Return a copy of every line in the records that includes the word "Import".

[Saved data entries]

Start of Block

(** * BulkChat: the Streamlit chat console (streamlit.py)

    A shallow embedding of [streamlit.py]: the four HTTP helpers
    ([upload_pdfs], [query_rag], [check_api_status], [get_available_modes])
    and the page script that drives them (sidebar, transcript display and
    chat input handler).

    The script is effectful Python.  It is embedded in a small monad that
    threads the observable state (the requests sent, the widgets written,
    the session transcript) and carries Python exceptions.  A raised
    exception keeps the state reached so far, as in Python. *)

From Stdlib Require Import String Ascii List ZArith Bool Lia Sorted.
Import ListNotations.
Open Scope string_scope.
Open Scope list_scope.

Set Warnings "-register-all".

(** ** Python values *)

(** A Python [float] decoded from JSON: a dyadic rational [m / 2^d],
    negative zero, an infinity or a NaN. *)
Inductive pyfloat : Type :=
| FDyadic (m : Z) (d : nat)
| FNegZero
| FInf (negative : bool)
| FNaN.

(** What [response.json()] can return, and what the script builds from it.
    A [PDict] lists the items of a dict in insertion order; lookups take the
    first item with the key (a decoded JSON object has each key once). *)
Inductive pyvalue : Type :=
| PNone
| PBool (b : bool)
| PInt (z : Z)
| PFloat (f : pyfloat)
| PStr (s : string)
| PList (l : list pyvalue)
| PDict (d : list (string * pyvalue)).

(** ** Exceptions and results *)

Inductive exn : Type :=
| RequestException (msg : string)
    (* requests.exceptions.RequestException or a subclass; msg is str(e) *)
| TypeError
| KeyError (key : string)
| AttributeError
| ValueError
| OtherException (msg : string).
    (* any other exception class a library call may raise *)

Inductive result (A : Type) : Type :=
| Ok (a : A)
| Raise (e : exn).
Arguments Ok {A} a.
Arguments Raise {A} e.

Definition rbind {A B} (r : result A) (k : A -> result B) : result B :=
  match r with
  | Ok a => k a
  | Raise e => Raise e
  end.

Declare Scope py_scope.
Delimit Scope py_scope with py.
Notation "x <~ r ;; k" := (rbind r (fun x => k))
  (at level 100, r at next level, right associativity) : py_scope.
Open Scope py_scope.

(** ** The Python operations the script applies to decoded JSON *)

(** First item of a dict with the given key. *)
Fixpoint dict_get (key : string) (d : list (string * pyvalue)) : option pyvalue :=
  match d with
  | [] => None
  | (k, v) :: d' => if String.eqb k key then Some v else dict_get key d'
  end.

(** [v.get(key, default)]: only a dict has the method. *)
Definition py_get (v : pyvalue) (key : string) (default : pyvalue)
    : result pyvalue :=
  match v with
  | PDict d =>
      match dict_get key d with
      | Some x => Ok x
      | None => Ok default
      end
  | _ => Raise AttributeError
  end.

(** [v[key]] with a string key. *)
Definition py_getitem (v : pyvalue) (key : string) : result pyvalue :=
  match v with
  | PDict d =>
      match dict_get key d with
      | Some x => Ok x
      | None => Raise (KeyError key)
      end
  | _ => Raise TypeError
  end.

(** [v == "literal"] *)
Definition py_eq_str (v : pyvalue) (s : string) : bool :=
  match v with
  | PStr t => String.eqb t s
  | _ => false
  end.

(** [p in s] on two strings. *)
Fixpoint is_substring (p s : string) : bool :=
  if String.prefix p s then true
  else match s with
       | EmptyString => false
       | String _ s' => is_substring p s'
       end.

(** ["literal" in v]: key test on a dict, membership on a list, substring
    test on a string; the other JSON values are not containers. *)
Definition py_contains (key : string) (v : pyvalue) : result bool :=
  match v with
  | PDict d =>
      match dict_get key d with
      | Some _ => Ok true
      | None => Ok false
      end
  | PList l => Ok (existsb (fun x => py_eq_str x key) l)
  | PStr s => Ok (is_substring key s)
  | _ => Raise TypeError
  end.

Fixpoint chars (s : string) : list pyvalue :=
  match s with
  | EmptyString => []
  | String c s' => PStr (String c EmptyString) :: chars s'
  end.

End of Block

**RESULT OF THIS TASK:**
From Stdlib Require Import String Ascii List ZArith Bool Lia Sorted.
Import ListNotations.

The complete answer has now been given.